Problem details: Starting with the line containing "(** [--verbose] changes" and going on through the line containing "replace v1) ->", return the lines of the data below exactly, and only those.

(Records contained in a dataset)
▼
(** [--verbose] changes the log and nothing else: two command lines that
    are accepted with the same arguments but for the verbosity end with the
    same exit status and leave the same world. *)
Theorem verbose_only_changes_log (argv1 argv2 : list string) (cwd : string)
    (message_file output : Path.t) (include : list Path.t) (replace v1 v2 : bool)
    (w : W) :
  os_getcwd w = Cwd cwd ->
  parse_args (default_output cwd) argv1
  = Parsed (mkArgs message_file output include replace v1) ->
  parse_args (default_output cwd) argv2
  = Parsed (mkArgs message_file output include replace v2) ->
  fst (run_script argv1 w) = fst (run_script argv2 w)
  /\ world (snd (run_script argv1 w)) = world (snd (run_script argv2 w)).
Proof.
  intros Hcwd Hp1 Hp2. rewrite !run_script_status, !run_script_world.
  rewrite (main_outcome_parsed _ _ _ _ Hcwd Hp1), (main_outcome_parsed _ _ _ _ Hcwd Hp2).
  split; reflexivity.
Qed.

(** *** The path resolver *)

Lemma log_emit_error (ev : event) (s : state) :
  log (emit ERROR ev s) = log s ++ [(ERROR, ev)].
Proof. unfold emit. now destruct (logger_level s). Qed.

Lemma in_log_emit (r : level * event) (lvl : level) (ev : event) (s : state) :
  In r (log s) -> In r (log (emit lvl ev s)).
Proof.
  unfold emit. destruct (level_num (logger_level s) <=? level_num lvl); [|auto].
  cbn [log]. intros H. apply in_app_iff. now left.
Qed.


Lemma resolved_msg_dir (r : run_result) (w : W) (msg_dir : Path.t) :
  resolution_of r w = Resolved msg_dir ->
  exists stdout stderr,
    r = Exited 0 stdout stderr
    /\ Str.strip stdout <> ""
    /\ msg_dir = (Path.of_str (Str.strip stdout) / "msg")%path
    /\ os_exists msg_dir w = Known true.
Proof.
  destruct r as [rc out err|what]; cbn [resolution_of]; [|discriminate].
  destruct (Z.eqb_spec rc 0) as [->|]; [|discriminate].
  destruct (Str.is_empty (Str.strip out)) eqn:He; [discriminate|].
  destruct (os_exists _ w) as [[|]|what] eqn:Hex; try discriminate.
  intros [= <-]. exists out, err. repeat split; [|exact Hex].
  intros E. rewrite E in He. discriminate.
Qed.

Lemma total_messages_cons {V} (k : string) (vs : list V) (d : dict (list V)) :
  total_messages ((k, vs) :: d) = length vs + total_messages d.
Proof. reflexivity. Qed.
▲
▼
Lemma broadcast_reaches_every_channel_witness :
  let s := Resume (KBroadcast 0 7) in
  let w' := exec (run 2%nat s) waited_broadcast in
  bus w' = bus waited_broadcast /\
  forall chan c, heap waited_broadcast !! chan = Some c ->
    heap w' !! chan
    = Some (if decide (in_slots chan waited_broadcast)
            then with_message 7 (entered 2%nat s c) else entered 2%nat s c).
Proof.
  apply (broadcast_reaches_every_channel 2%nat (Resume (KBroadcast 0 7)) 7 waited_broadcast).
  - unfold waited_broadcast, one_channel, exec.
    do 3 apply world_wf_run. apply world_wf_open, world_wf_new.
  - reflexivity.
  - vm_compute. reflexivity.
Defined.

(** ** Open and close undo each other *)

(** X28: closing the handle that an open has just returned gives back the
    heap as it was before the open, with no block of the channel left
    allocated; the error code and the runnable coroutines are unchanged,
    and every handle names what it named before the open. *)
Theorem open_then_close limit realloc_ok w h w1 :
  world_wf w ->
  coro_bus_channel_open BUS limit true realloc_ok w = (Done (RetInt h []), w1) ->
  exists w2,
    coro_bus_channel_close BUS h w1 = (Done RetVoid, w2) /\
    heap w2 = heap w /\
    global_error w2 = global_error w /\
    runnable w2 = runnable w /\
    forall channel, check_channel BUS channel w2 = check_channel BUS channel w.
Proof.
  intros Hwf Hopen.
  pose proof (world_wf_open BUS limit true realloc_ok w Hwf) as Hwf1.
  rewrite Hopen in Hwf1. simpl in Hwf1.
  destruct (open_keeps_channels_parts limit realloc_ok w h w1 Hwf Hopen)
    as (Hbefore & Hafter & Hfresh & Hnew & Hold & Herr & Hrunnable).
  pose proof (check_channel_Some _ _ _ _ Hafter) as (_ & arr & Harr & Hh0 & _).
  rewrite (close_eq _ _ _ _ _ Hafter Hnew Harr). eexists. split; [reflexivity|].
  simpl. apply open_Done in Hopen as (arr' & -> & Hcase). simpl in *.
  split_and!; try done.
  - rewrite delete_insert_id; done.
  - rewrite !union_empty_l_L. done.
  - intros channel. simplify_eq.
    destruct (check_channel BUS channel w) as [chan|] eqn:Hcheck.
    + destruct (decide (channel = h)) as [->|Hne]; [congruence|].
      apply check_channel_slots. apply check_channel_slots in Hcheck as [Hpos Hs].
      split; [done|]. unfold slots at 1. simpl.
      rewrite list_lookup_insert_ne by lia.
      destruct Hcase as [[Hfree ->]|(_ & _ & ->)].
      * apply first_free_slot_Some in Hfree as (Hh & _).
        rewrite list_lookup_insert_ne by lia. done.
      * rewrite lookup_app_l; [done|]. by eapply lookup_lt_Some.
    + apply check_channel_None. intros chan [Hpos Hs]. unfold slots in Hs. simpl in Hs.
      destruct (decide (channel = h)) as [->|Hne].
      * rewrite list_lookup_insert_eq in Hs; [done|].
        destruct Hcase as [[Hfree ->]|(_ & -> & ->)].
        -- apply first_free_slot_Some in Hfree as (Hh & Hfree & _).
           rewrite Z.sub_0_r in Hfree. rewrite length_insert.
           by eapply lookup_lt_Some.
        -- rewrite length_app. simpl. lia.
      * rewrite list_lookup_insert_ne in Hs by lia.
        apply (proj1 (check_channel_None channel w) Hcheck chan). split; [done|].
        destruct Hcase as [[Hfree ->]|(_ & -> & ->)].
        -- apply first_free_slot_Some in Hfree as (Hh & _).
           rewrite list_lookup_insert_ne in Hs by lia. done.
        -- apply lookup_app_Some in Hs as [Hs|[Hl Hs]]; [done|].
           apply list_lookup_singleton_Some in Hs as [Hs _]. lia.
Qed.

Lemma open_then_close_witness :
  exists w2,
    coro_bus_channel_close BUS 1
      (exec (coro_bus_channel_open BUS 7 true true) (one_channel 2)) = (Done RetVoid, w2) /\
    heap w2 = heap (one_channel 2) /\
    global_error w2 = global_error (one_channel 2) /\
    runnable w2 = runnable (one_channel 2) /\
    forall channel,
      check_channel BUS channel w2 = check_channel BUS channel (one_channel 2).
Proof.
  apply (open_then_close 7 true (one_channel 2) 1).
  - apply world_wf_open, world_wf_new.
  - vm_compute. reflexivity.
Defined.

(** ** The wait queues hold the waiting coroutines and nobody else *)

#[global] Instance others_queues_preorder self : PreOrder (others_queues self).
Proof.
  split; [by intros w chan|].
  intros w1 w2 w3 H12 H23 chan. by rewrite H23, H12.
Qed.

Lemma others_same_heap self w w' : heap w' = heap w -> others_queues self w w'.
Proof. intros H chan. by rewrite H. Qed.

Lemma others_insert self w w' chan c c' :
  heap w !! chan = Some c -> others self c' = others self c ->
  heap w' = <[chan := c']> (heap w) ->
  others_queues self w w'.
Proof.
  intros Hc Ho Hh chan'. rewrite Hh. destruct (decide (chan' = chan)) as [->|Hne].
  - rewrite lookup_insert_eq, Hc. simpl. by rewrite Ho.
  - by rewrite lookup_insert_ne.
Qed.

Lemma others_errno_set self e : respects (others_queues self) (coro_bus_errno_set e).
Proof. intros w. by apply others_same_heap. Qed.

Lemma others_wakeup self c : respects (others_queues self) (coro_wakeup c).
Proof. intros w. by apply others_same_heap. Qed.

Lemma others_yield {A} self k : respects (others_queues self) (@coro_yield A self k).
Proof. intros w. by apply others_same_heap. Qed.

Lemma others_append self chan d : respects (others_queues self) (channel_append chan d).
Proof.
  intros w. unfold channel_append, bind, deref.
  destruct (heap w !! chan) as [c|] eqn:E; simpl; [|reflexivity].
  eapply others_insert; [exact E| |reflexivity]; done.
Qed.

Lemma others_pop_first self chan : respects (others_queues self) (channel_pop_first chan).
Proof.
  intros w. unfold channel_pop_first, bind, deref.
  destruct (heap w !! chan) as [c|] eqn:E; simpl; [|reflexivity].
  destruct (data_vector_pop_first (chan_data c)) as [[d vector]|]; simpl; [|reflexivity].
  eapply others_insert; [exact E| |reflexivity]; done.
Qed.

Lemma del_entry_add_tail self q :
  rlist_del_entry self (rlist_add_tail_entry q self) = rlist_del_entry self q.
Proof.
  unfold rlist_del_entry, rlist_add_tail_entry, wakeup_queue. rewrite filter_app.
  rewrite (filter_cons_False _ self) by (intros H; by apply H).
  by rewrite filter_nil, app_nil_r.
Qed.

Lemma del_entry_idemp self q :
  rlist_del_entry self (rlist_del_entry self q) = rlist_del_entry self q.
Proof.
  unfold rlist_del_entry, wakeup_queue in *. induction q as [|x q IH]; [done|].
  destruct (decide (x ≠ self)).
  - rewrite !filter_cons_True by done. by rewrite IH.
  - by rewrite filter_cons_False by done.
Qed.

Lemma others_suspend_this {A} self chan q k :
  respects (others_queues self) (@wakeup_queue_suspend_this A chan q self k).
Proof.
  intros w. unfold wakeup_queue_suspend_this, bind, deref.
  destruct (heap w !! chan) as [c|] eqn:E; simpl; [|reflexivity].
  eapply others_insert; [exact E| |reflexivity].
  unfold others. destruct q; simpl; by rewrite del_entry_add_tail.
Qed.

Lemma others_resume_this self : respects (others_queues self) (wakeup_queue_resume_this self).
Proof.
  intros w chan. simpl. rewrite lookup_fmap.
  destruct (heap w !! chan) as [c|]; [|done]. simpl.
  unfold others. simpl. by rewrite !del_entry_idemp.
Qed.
▲
▼
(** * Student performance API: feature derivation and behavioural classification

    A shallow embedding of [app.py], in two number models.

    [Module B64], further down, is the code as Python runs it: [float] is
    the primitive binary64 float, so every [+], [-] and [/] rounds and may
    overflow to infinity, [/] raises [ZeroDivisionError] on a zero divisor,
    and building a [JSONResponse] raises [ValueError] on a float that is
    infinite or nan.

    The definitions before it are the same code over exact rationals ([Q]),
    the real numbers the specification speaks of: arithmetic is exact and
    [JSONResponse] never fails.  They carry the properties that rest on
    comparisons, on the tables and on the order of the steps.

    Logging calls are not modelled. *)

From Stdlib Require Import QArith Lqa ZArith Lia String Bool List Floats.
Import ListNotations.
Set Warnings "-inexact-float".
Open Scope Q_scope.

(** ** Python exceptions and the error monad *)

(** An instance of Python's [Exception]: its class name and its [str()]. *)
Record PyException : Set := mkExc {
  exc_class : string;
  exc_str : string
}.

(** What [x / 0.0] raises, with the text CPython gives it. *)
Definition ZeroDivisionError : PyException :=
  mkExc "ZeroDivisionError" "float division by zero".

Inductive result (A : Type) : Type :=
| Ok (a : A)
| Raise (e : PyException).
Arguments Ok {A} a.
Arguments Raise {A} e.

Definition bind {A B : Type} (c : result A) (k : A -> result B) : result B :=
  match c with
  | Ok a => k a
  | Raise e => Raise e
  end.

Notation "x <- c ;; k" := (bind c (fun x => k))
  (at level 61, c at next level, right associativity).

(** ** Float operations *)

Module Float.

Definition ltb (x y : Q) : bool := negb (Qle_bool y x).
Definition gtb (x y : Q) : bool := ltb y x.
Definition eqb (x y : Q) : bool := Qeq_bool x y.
▲
Answer box:
(** [--verbose] changes the log and nothing else: two command lines that
    are accepted with the same arguments but for the verbosity end with the
    same exit status and leave the same world. *)
Theorem verbose_only_changes_log (argv1 argv2 : list string) (cwd : string)
    (message_file output : Path.t) (include : list Path.t) (replace v1 v2 : bool)
    (w : W) :
  os_getcwd w = Cwd cwd ->
  parse_args (default_output cwd) argv1
  = Parsed (mkArgs message_file output include replace v1) ->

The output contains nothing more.